Start of Extracted data
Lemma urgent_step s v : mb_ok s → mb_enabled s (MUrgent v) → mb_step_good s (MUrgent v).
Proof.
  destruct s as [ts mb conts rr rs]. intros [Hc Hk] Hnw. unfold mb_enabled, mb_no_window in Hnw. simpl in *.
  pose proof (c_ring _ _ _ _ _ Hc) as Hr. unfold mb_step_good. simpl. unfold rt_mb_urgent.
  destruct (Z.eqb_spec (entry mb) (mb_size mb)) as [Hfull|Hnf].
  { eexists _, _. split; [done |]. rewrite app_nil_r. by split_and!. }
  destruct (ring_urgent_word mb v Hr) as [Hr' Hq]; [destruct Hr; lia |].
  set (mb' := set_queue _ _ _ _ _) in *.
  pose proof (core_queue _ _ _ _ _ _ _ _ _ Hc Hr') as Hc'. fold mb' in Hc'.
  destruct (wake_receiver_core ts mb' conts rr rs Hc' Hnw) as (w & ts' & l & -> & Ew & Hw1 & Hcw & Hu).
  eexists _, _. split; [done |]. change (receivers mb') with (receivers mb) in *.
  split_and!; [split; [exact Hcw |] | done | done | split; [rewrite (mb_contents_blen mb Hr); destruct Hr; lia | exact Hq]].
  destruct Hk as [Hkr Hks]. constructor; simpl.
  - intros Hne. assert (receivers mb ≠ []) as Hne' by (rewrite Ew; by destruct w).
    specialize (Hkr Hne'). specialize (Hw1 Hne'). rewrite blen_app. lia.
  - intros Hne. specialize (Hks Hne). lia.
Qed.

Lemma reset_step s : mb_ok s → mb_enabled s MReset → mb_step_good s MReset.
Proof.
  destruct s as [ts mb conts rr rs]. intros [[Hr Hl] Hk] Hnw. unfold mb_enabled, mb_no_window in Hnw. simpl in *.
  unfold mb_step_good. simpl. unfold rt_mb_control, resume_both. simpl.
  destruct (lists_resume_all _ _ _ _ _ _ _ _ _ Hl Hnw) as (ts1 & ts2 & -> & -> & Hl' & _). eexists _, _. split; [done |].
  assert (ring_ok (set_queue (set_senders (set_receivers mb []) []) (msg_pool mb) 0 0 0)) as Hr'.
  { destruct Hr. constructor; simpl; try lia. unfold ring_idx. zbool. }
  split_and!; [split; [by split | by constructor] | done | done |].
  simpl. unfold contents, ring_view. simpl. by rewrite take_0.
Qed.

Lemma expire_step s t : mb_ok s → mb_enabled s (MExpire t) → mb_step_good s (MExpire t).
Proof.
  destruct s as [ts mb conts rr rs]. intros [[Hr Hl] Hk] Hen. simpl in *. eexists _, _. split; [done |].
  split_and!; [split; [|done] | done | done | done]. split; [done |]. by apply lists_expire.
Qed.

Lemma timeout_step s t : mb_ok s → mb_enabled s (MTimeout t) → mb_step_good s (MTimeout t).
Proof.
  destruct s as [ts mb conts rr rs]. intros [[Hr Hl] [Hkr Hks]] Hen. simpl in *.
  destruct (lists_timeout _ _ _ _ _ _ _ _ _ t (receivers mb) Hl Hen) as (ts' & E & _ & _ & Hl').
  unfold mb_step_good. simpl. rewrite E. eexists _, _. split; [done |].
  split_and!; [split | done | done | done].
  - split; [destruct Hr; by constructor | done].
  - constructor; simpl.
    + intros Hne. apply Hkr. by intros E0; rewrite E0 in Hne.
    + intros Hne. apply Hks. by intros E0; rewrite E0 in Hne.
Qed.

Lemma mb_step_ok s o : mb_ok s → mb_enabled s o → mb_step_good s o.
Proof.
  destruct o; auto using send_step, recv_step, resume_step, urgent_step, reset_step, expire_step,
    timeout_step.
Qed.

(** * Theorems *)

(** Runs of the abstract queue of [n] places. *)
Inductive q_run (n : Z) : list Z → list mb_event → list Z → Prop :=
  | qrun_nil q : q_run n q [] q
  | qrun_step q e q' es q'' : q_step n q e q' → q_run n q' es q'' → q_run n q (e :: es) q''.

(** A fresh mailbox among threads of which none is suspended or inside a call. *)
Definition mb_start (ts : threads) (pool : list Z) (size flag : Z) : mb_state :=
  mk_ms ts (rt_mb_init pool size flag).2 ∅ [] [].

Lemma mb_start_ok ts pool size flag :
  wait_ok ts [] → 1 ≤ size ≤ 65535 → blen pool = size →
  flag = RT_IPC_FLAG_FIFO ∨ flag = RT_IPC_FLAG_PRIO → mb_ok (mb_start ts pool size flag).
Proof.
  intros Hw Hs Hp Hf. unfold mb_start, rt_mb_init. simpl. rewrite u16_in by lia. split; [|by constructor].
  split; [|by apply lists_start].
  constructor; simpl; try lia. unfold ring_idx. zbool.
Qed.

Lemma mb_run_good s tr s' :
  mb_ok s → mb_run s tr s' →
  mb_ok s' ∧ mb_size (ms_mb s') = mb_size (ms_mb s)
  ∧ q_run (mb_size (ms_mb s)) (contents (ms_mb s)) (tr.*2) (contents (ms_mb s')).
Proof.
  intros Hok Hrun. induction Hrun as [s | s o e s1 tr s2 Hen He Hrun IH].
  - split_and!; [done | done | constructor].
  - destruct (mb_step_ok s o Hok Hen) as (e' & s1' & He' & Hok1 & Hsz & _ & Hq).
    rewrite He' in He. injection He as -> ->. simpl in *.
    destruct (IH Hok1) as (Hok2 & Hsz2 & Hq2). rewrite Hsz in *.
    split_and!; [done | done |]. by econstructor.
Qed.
End of Extracted data
Every record above is to be written out exactly.

Lemma urgent_step s v : mb_ok s → mb_enabled s (MUrgent v) → mb_step_good s (MUrgent v).
Proof.
  destruct s as [ts mb conts rr rs]. intros [Hc Hk] Hnw. unfold mb_enabled, mb_no_window in Hnw. simpl in *.
  pose proof (c_ring _ _ _ _ _ Hc) as Hr. unfold mb_step_good. simpl. unfold rt_mb_urgent.
  destruct (Z.eqb_spec (entry mb) (mb_size mb)) as [Hfull|Hnf].
  { eexists _, _. split; [done |]. rewrite app_nil_r. by split_and!. }
  destruct (ring_urgent_word mb v Hr) as [Hr' Hq]; [destruct Hr; lia |].
  set (mb' := set_queue _ _ _ _ _) in *.
  pose proof (core_queue _ _ _ _ _ _ _ _ _ Hc Hr') as Hc'. fold mb' in Hc'.
  destruct (wake_receiver_core ts mb' conts rr rs Hc' Hnw) as (w & ts' & l & -> & Ew & Hw1 & Hcw & Hu).
  eexists _, _. split; [done |]. change (receivers mb') with (receivers mb) in *.
  split_and!; [split; [exact Hcw |] | done | done | split; [rewrite (mb_contents_blen mb Hr); destruct Hr; lia | exact Hq]].
  destruct Hk as [Hkr Hks]. constructor; simpl.
  - intros Hne. assert (receivers mb ≠ []) as Hne' by (rewrite Ew; by destruct w).
    specialize (Hkr Hne'). specialize (Hw1 Hne'). rewrite blen_app. lia.
  - intros Hne. specialize (Hks Hne). lia.
Qed.

Lemma reset_step s : mb_ok s → mb_enabled s MReset → mb_step_good s MReset.
Proof.
  destruct s as [ts mb conts rr rs]. intros [[Hr Hl] Hk] Hnw. unfold mb_enabled, mb_no_window in Hnw. simpl in *.
  unfold mb_step_good. simpl. unfold rt_mb_control, resume_both. simpl.
  destruct (lists_resume_all _ _ _ _ _ _ _ _ _ Hl Hnw) as (ts1 & ts2 & -> & -> & Hl' & _). eexists _, _. split; [done |].
  assert (ring_ok (set_queue (set_senders (set_receivers mb []) []) (msg_pool mb) 0 0 0)) as Hr'.
  { destruct Hr. constructor; simpl; try lia. unfold ring_idx. zbool. }
  split_and!; [split; [by split | by constructor] | done | done |].
  simpl. unfold contents, ring_view. simpl. by rewrite take_0.
Qed.

Lemma expire_step s t : mb_ok s → mb_enabled s (MExpire t) → mb_step_good s (MExpire t).
Proof.
  destruct s as [ts mb conts rr rs]. intros [[Hr Hl] Hk] Hen. simpl in *. eexists _, _. split; [done |].
  split_and!; [split; [|done] | done | done | done]. split; [done |]. by apply lists_expire.
Qed.

Lemma timeout_step s t : mb_ok s → mb_enabled s (MTimeout t) → mb_step_good s (MTimeout t).
Proof.
  destruct s as [ts mb conts rr rs]. intros [[Hr Hl] [Hkr Hks]] Hen. simpl in *.
  destruct (lists_timeout _ _ _ _ _ _ _ _ _ t (receivers mb) Hl Hen) as (ts' & E & _ & _ & Hl').
  unfold mb_step_good. simpl. rewrite E. eexists _, _. split; [done |].
  split_and!; [split | done | done | done].
  - split; [destruct Hr; by constructor | done].
  - constructor; simpl.
    + intros Hne. apply Hkr. by intros E0; rewrite E0 in Hne.
    + intros Hne. apply Hks. by intros E0; rewrite E0 in Hne.
Qed.

Lemma mb_step_ok s o : mb_ok s → mb_enabled s o → mb_step_good s o.
Proof.
  destruct o; auto using send_step, recv_step, resume_step, urgent_step, reset_step, expire_step,
    timeout_step.
Qed.

(** * Theorems *)

(** Runs of the abstract queue of [n] places. *)
Inductive q_run (n : Z) : list Z → list mb_event → list Z → Prop :=
  | qrun_nil q : q_run n q [] q
  | qrun_step q e q' es q'' : q_step n q e q' → q_run n q' es q'' → q_run n q (e :: es) q''.

(** A fresh mailbox among threads of which none is suspended or inside a call. *)
Definition mb_start (ts : threads) (pool : list Z) (size flag : Z) : mb_state :=
  mk_ms ts (rt_mb_init pool size flag).2 ∅ [] [].

Lemma mb_start_ok ts pool size flag :
  wait_ok ts [] → 1 ≤ size ≤ 65535 → blen pool = size →
  flag = RT_IPC_FLAG_FIFO ∨ flag = RT_IPC_FLAG_PRIO → mb_ok (mb_start ts pool size flag).
Proof.
  intros Hw Hs Hp Hf. unfold mb_start, rt_mb_init. simpl. rewrite u16_in by lia. split; [|by constructor].
  split; [|by apply lists_start].
  constructor; simpl; try lia. unfold ring_idx. zbool.
Qed.

Lemma mb_run_good s tr s' :
  mb_ok s → mb_run s tr s' →
  mb_ok s' ∧ mb_size (ms_mb s') = mb_size (ms_mb s)
  ∧ q_run (mb_size (ms_mb s)) (contents (ms_mb s)) (tr.*2) (contents (ms_mb s')).
Proof.
  intros Hok Hrun. induction Hrun as [s | s o e s1 tr s2 Hen He Hrun IH].
  - split_and!; [done | done | constructor].
  - destruct (mb_step_ok s o Hok Hen) as (e' & s1' & He' & Hok1 & Hsz & _ & Hq).
    rewrite He' in He. injection He as -> ->. simpl in *.
    destruct (IH Hok1) as (Hok2 & Hsz2 & Hq2). rewrite Hsz in *.
    split_and!; [done | done |]. by econstructor.
Qed.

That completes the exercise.